● WORK ITEM
The listing below contains a span that opens with the line containing "Definition Permissions_default : Permissions" and closes with the line containing "TooLarge | NotEmpty.". Return that span exactly.

● DATASET EXTRACT
Definition fill_rect (x y w h color : Z) (c : Compositor) : Result Compositor Fault :=
  match for_range 0 (to_i32 h) (fun dy d =>
      let screen_y := to_i32 (y + dy) in
      if (screen_y <? 0) || (to_i32 (c_height c) <=? screen_y) then Ok d else fill_row c x w color screen_y d) (dest c) with
  | Ok d => Ok (set_dest d c)
  | Err e => Err e
  end.

Definition Compositor_clear (color : Z) (c : Compositor) : Result Compositor Fault :=
  let cleared := match back_buffer c with
    | Some b => Ok (set_back_buffer (Some (replicate (length b) color)) c)
    | None => match for_range 0 (c_height c) (fun y fb => for_range 0 (c_width c) (fun x => poke ((y *[64] c_pitch c) +[64] x) color) fb) (framebuffer c) with
              | Ok fb => Ok (set_framebuffer fb c) | Err e => Err e end
    end in
  match cleared with Ok c => Ok (set_damage (damage_rects c) true c) | Err e => Err e end.

(** ** Painting: loops that change each pixel at most once *)

(** The screen position [(X, Y)] of a buffer with rows of [W] words. *)
Notation at_pixel W X Y := (Z.to_nat (Y * W + X)).

(** [p'] is [p] with the function [f X Y] applied to the pixels in [R]. *)
Definition repaint (W : Z) (f : Z -> Z -> Z -> Z) (R : Z -> Z -> bool) (p p' : list Z) : Prop :=
  length p' = length p /\ forall X Y, 0 <= X < W -> 0 <= Y -> p' !! at_pixel W X Y = (if R X Y then f X Y else (fun v => v)) <$> p !! at_pixel W X Y.
(* ===== verification/Devices.v ===== *)
(** * The mouse and the clock

    [drivers/mouse.rs]: the packets of the mouse and the position of the pointer;
    [drivers/rtc.rs]: the date in the clock's registers.  The bytes that the devices
    give are arguments; the set-up of the mouse controller is port output and is
    left out, except for what it stores. *)

From Stdlib Require Import ZArith Lia Bool.
From stdpp Require Import base numbers option list.
From S2P Require Import Prelude.

Open Scope Z_scope.

(** ** The mouse *)

Module Mouse.

Record Mouse : Type := mkMouse {
  MOUSE_X : Z; MOUSE_Y : Z; MOUSE_BUTTONS : Z; MOUSE_INITIALIZED : bool;
  SCREEN_WIDTH : Z; SCREEN_HEIGHT : Z; PACKET : list Z; PACKET_INDEX : Z
}.

Definition start : Mouse := mkMouse 400 300 0 false 800 600 [0; 0; 0] 0.

Definition BUTTON_LEFT : Z := 1.
Definition BUTTON_RIGHT : Z := 2.
Definition BUTTON_MIDDLE : Z := 4.

(** What [init] stores: the size of the screen, and the pointer in its middle. *)
Definition init (w h : Z) (m : Mouse) : Mouse :=
  mkMouse (Z.quot (to_i32 w) 2) (Z.quot (to_i32 h) 2) (MOUSE_BUTTONS m) true (to_i32 w) (to_i32 h) (PACKET m) (PACKET_INDEX m).

Definition bit_set (b : Z) (flag : Z) : bool := negb (Z.land b flag =? 0).

Definition delta_x (packet : list Z) : Z := if bit_set (nth 0 packet 0) 0x10 then nth 1 packet 0 - 256 else nth 1 packet 0.
Definition delta_y (packet : list Z) : Z := if bit_set (nth 0 packet 0) 0x20 then 256 - nth 2 packet 0 else - nth 2 packet 0.

(** [(pos + d).max(0).min(size - 1)] *)
Definition clamp (pos d size : Z) : Z := Z.min (Z.max (to_i32 (pos + d)) 0) (to_i32 (size - 1)).

Definition process_packet (packet : list Z) (m : Mouse) : Mouse :=
  mkMouse (clamp (MOUSE_X m) (delta_x packet) (SCREEN_WIDTH m)) (clamp (MOUSE_Y m) (delta_y packet) (SCREEN_HEIGHT m)) (Z.land (nth 0 packet 0) 7)
    (MOUSE_INITIALIZED m) (SCREEN_WIDTH m) (SCREEN_HEIGHT m) (PACKET m) (PACKET_INDEX m).

Definition set_packet (p : list Z) (i : Z) (m : Mouse) : Mouse :=
  mkMouse (MOUSE_X m) (MOUSE_Y m) (MOUSE_BUTTONS m) (MOUSE_INITIALIZED m) (SCREEN_WIDTH m) (SCREEN_HEIGHT m) p i.

Definition handle_interrupt (byte : Z) (m : Mouse) : Mouse :=
  let idx := PACKET_INDEX m in
  if (idx =? 0) && (Z.land byte 0x08 =? 0) then m
  else
    let packet := <[Z.to_nat idx := byte]> (PACKET m) in
    if idx =? 2 then set_packet packet 0 (process_packet packet m)
    else set_packet packet (wrap 8 (idx + 1)) m.

Definition get_position (m : Mouse) : Z * Z := (MOUSE_X m, MOUSE_Y m).
Definition get_buttons (m : Mouse) : Z := MOUSE_BUTTONS m.
Definition is_left_pressed (m : Mouse) : bool := bit_set (MOUSE_BUTTONS m) BUTTON_LEFT.
Definition is_right_pressed (m : Mouse) : bool := bit_set (MOUSE_BUTTONS m) BUTTON_RIGHT.
Definition is_initialized (m : Mouse) : bool := MOUSE_INITIALIZED m.

(** The packet of a movement: 9-bit differences, the vertical one upwards. *)
Definition packet_of (buttons dx up : Z) : list Z :=
  [Z.lor (Z.lor (Z.lor buttons 0x08) (if dx <? 0 then 0x10 else 0)) (if up <? 0 then 0x20 else 0); wrap 8 dx; wrap 8 up].

Record mouse_ok (m : Mouse) : Prop := mk_mouse_ok {
  mo_width : 0 < SCREEN_WIDTH m < 2 ^ 30;
  mo_height : 0 < SCREEN_HEIGHT m < 2 ^ 30;
  mo_x : 0 <= MOUSE_X m < SCREEN_WIDTH m;
  mo_y : 0 <= MOUSE_Y m < SCREEN_HEIGHT m;
  mo_buttons : 0 <= MOUSE_BUTTONS m < 8;
  mo_packet : length (PACKET m) = 3%nat /\ Forall (in_width 8) (PACKET m);
  mo_index : 0 <= PACKET_INDEX m < 3 }.

Lemma nth_byte p i : Forall (in_width 8) p -> 0 <= nth i p 0 < 256.
Proof.
  intros H. rewrite nth_lookup. destruct (p !! i) as [b|] eqn:E; [|cbn; lia]. by eapply (Forall_lookup_1 _ _ _ _ H) in E.
Qed.

Lemma delta_range p : Forall (in_width 8) p -> - 256 <= delta_x p <= 255 /\ - 255 <= delta_y p <= 256.
Proof.
  intros H. pose proof (nth_byte p 1 H). pose proof (nth_byte p 2 H). unfold delta_x, delta_y. repeat case_match; lia.
Qed.

Lemma clamp_spec pos d size : 0 <= pos < size -> size < 2 ^ 30 -> - 256 <= d <= 256 -> clamp pos d size = Z.max 0 (Z.min (pos + d) (size - 1)).
Proof. intros. unfold clamp. rewrite !to_i32_small by lia. lia. Qed.

Lemma buttons_range b : 0 <= b -> 0 <= Z.land b 7 < 8.
Proof. intros Hb. change 7 with (Z.ones 3). rewrite Z.land_ones by lia. apply Z.mod_pos_bound. lia. Qed.

Lemma handle_ok byte m : mouse_ok m -> in_width 8 byte -> mouse_ok (handle_interrupt byte m).
Proof.
  intros Hm Hb. pose proof Hm as [Hw Hh Hx Hy Hbu [Hl Hp] Hi]. unfold handle_interrupt. destruct (_ && _); [done|].
  assert (Forall (in_width 8) (<[Z.to_nat (PACKET_INDEX m) := byte]> (PACKET m))) as Hp' by (by apply Forall_insert). destruct (delta_range _ Hp').
  destruct (Z.eqb_spec (PACKET_INDEX m) 2).
  - constructor; cbn; [done|done|rewrite clamp_spec; lia|rewrite clamp_spec; lia|apply buttons_range; by apply nth_byte|split; [by rewrite length_insert|done]|lia].
  - constructor; cbn; [done|done|done|done|done|split; [by rewrite length_insert|done]|]. rewrite wrap_small by (unfold in_width; lia). lia.
Qed.

(** The pointer never leaves the screen, whatever bytes the device sends. *)
Theorem pointer_on_screen bytes m : mouse_ok m -> Forall (in_width 8) bytes -> mouse_ok (foldl (fun m b => handle_interrupt b m) m bytes).
Proof. intros Hm Hb. revert m Hm. induction Hb as [|b l Hb Hl IH]; intros m Hm; [done|]. cbn. apply IH. by apply handle_ok. Qed.

(** The flags of a packet can be read back. *)
Lemma packet_flags buttons dx up : 0 <= buttons < 8 ->
  let b := nth 0 (packet_of buttons dx up) 0 in
  Z.land b 0x08 = 8 /\ Z.land b 7 = buttons /\ bit_set b 0x10 = (dx <? 0) /\ bit_set b 0x20 = (up <? 0) /\ in_width 8 b.
Proof.
  intros Hb. assert (Forall (fun b => forall f g, let v := Z.lor (Z.lor (Z.lor b 0x08) (if f : bool then 0x10 else 0)) (if g : bool then 0x20 else 0) in
    Z.land v 0x08 = 8 /\ Z.land v 7 = b /\ bit_set v 0x10 = f /\ bit_set v 0x20 = g /\ in_width 8 v) (seqZ 0 8)) as H.
  { vm_compute seqZ. repeat (apply Forall_cons_2; [intros [] []; vm_compute; repeat split; congruence|]). apply Forall_nil_2. }
  rewrite Forall_forall in H. exact (H buttons ltac:(apply elem_of_seqZ; lia) (dx <? 0) (up <? 0)).
Qed.

(** A movement arrives: from the beginning of a packet, the three bytes of a movement
    of up to 255 in each direction move the pointer by it, as far as the screen goes,
    and set the buttons; a byte that cannot begin a packet is dropped. *)
Theorem movement_applied m buttons dx up : mouse_ok m -> PACKET_INDEX m = 0 -> 0 <= buttons < 8 -> - 256 <= dx <= 255 -> - 256 <= up <= 255 ->
  let m' := foldl (fun m b => handle_interrupt b m) m (packet_of buttons dx up) in
  get_position m' = (Z.max 0 (Z.min (MOUSE_X m + dx) (SCREEN_WIDTH m - 1)), Z.max 0 (Z.min (MOUSE_Y m - up) (SCREEN_HEIGHT m - 1))) /\
  get_buttons m' = buttons /\ PACKET_INDEX m' = 0 /\
  (forall byte, Z.land byte 0x08 = 0 -> handle_interrupt byte m = m).
Proof.
  intros Hm Hi Hb Hdx Hup. destruct (packet_flags buttons dx up Hb) as (F1 & F2 & F3 & F4 & F5). pose proof Hm as [Hw Hh Hx Hy _ [Hl _] _].
  destruct m as [x y bu ini w h pk ix]. cbn in *. subst ix. destruct pk as [|p0 [|p1 [|p2 [|]]]]; try done. set (b0 := Z.lor _ _) in *. clearbody b0.
  assert (handle_interrupt b0 (mkMouse x y bu ini w h [p0; p1; p2] 0) = mkMouse x y bu ini w h [b0; p1; p2] 1) as E1 by (unfold handle_interrupt; cbn; by rewrite F1).
  assert (forall v, handle_interrupt v (mkMouse x y bu ini w h [b0; p1; p2] 1) = mkMouse x y bu ini w h [b0; v; p2] 2) as E2 by reflexivity.
  assert (forall v u, handle_interrupt u (mkMouse x y bu ini w h [b0; v; p2] 2) =
    mkMouse (clamp x (delta_x [b0; v; u]) w) (clamp y (delta_y [b0; v; u]) h) (Z.land b0 7) ini w h [b0; v; u] 0) as E3 by reflexivity.
  rewrite E1, E2, E3, F2. unfold get_position. cbn [MOUSE_X MOUSE_Y]. split; [|split; [done|split; [done|]]].
  - unfold delta_x, delta_y. cbn [nth]. rewrite F3, F4. unfold wrap. change (2 ^ 8) with 256. f_equal.
    + destruct (Z.ltb_spec dx 0); rewrite clamp_spec by (Z.to_euclidean_division_equations; lia); Z.to_euclidean_division_equations; lia.
    + destruct (Z.ltb_spec up 0); rewrite clamp_spec by (Z.to_euclidean_division_equations; lia); Z.to_euclidean_division_equations; lia.
  - intros byte Hbyte. unfold handle_interrupt. cbn - [Z.land]. by rewrite Hbyte.
Qed.

Lemma start_mouse_ok : mouse_ok start.
Proof. constructor; cbn; try lia. split; [done|]. apply (bool_decide_unpack _). vm_compute. exact I. Qed.

Lemma movement_applied_witness : mouse_ok start /\ get_position (foldl (fun m b => handle_interrupt b m) start (packet_of 1 (-5) 255)) = (395, 45).
Proof.
  split; [exact start_mouse_ok|]. destruct (movement_applied start 1 (-5) 255 start_mouse_ok eq_refl) as [H _]; [lia..|]. etransitivity; [exact H|reflexivity].
Defined.

Lemma pointer_on_screen_witness : mouse_ok (foldl (fun m b => handle_interrupt b m) start [0; 0x38; 1; 1; 255]).
Proof. apply (pointer_on_screen [0; 0x38; 1; 1; 255] start); [exact start_mouse_ok|]. apply (bool_decide_unpack _). vm_compute. exact I. Defined.
End Mouse.

(** ** The clock *)

Module Rtc.

Record DateTime : Type := mkDateTime { year : Z; month : Z; day : Z; hour : Z; minute : Z; second : Z }.

Definition bcd_to_binary (bcd : Z) : Z := ((bcd / 16) *[8] 10) +[8] Z.land bcd 0x0F.

(** [cmos]: what each register holds once the update flag in register 0x0A is clear,
    which [read_rtc] waits for. *)
Definition read_rtc (cmos : Z -> Z) : DateTime :=
  let is_bcd := Z.land (cmos 0x0B) 0x04 =? 0 in
  let decode v := if is_bcd then bcd_to_binary v else v in
  mkDateTime (2000 + decode (cmos 0x09)) (decode (cmos 0x08)) (decode (cmos 0x07)) (decode (cmos 0x04)) (decode (cmos 0x02)) (decode (cmos 0x00)).

(** [{:02}] *)
Definition two_digits (n : Z) : list Z :=
  if n <? 100 then [48 + n / 10; 48 + n mod 10] else [48 + n / 100; 48 + n / 10 mod 10; 48 + n mod 10].

Definition format_time (cmos : Z -> Z) : list Z := let dt := read_rtc cmos in two_digits (hour dt) ++ [58] ++ two_digits (minute dt).

Definition to_bcd (n : Z) : Z := n / 10 * 16 + n mod 10.

(** The registers of a clock that shows a date, in the two modes and on 24 hours. *)
Definition shows (bcd : bool) (d : DateTime) (r : Z) : Z :=
  let enc v := if bcd then to_bcd v else v in
  if r =? 0x00 then enc (second d) else if r =? 0x02 then enc (minute d) else if r =? 0x04 then enc (hour d)
  else if r =? 0x07 then enc (day d) else if r =? 0x08 then enc (month d) else if r =? 0x09 then enc (year d - 2000)
  else if r =? 0x0B then (if bcd then 0x02 else 0x06) else 0.

Lemma bcd_roundtrip n : 0 <= n < 100 -> bcd_to_binary (to_bcd n) = n.
Proof.
  intros Hn. unfold bcd_to_binary, to_bcd. change 0x0F with (Z.ones 4). rewrite Z.land_ones by lia. unfold wrap. Z.to_euclidean_division_equations. lia.
Qed.

(** The date that the clock shows is read, in either mode, for the years 2000 to 2099. *)
Theorem date_read bcd d : 2000 <= year d < 2100 -> 0 <= month d < 100 -> 0 <= day d < 100 -> 0 <= hour d < 100 -> 0 <= minute d < 100 -> 0 <= second d < 100 ->
  read_rtc (shows bcd d) = d.
Proof.
  intros. destruct d as [y mo dd h mi s]. cbn [year month day hour minute second] in *.
  unfold read_rtc, shows. cbn [year month day hour minute second Z.eqb Pos.eqb]. destruct bcd.
  - change (Z.land 0x02 0x04 =? 0) with true. cbn iota. rewrite !bcd_roundtrip by lia. f_equal; lia.
  - change (Z.land 0x06 0x04 =? 0) with false. cbn iota. f_equal; lia.
Qed.

Lemma date_read_witness : read_rtc (shows true (mkDateTime 2025 11 18 13 4 59)) = mkDateTime 2025 11 18 13 4 59.
Proof. apply (date_read true (mkDateTime 2025 11 18 13 4 59)); cbn; lia. Defined.

(** A clock set to twelve hours marks the afternoon in the top bit of the hour; it is
    read as a digit, and one in the afternoon becomes hour 81. *)
Theorem afternoon_misread cmos : cmos 0x0B = 0x00 -> cmos 0x04 = Z.lor 0x80 (to_bcd 1) -> hour (read_rtc cmos) = 81.
Proof. intros HB H4. unfold read_rtc. cbn. by rewrite HB, H4. Qed.
End Rtc.
(* ===== verification/Vfs.v ===== *)
(** * Virtual file system ([kernel/src/fs/vfs.rs])

    Path normalization, the mount table with longest-prefix resolution, its LRU
    cache of resolved paths, and the file operations that go through them.
    Filesystems implement the trait [Filesystem], here a class; boxed filesystems
    of several kinds are one type [F].  The locks make every operation atomic. *)

From Stdlib Require Import ZArith Lia Bool Ascii String Sorted.
From stdpp Require Import base numbers option list strings gmap sets.
From S2P Require Import Prelude.
From S2P Require Import Text.

(** ** Data *)

Inductive FileType : Type := Regular | Directory | SymLink | Device | SocketFile | Pipe.

#[global] Instance FileType_eq_dec : EqDecision FileType.
Proof. solve_decision. Defined.

Record Permissions : Type := mkPerm { p_read : bool; p_write : bool; p_execute : bool }.

Definition from_mode (mode : Z) : Permissions :=
  mkPerm (negb (Z.land mode 256 =? 0)) (negb (Z.land mode 128 =? 0)) (negb (Z.land mode 64 =? 0)).
Definition to_mode (p : Permissions) : Z :=
  Z.lor (Z.lor (if p_read p then 256 else 0) (if p_write p then 128 else 0)) (if p_execute p then 64 else 0).
Definition Permissions_default : Permissions := mkPerm true true false.

Record FileAttr : Type := mkAttr {
  file_type : FileType; size : Z; permissions : Permissions; created : Z; modified : Z; accessed : Z; a_inode : Z }.
Definition FileAttr_default : FileAttr := mkAttr Regular 0 Permissions_default 0 0 0 0.

Record DirEntry : Type := mkDirEntry { d_name : str; d_type : FileType; d_inode : Z }.

Record OpenFlags : Type := mkFlags { f_read : bool; f_write : bool; f_create : bool; f_truncate : bool; f_append : bool }.
Definition read_only : OpenFlags := mkFlags true false false false false.
Definition write_only : OpenFlags := mkFlags false true true true false.
Definition read_write : OpenFlags := mkFlags true true true false false.
Definition append_flags : OpenFlags := mkFlags false true true false true.

Inductive VfsError : Type :=
| NotFound | AlreadyExists | NotDirectory | IsDirectory | PermissionDenied | InvalidPath | NoSpace | IoError
| NotMounted | Busy | InvalidOperation | TooLarge | NotEmpty.

#[global] Instance VfsError_eq_dec : EqDecision VfsError.
Proof. solve_decision. Defined.

Definition VfsResult (A : Type) : Type := Result A VfsError.

Record FileHandle : Type := mkHandle { h_inode : Z; h_position : Z; h_flags : OpenFlags; h_fs_id : Z }.
Definition FileHandle_new (inode : Z) (flags : OpenFlags) (fs_id : Z) : FileHandle := mkHandle inode 0 flags fs_id.
Definition advance (n : Z) (h : FileHandle) : FileHandle :=
  mkHandle (h_inode h) (h_position h +[64] n) (h_flags h) (h_fs_id h).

● THE ANSWER
Definition Permissions_default : Permissions := mkPerm true true false.

Record FileAttr : Type := mkAttr {
  file_type : FileType; size : Z; permissions : Permissions; created : Z; modified : Z; accessed : Z; a_inode : Z }.
Definition FileAttr_default : FileAttr := mkAttr Regular 0 Permissions_default 0 0 0 0.

Record DirEntry : Type := mkDirEntry { d_name : str; d_type : FileType; d_inode : Z }.

Record OpenFlags : Type := mkFlags { f_read : bool; f_write : bool; f_create : bool; f_truncate : bool; f_append : bool }.
Definition read_only : OpenFlags := mkFlags true false false false false.
Definition write_only : OpenFlags := mkFlags false true true true false.
Definition read_write : OpenFlags := mkFlags true true true false false.
Definition append_flags : OpenFlags := mkFlags false true true false true.

Inductive VfsError : Type :=
| NotFound | AlreadyExists | NotDirectory | IsDirectory | PermissionDenied | InvalidPath | NoSpace | IoError
| NotMounted | Busy | InvalidOperation | TooLarge | NotEmpty.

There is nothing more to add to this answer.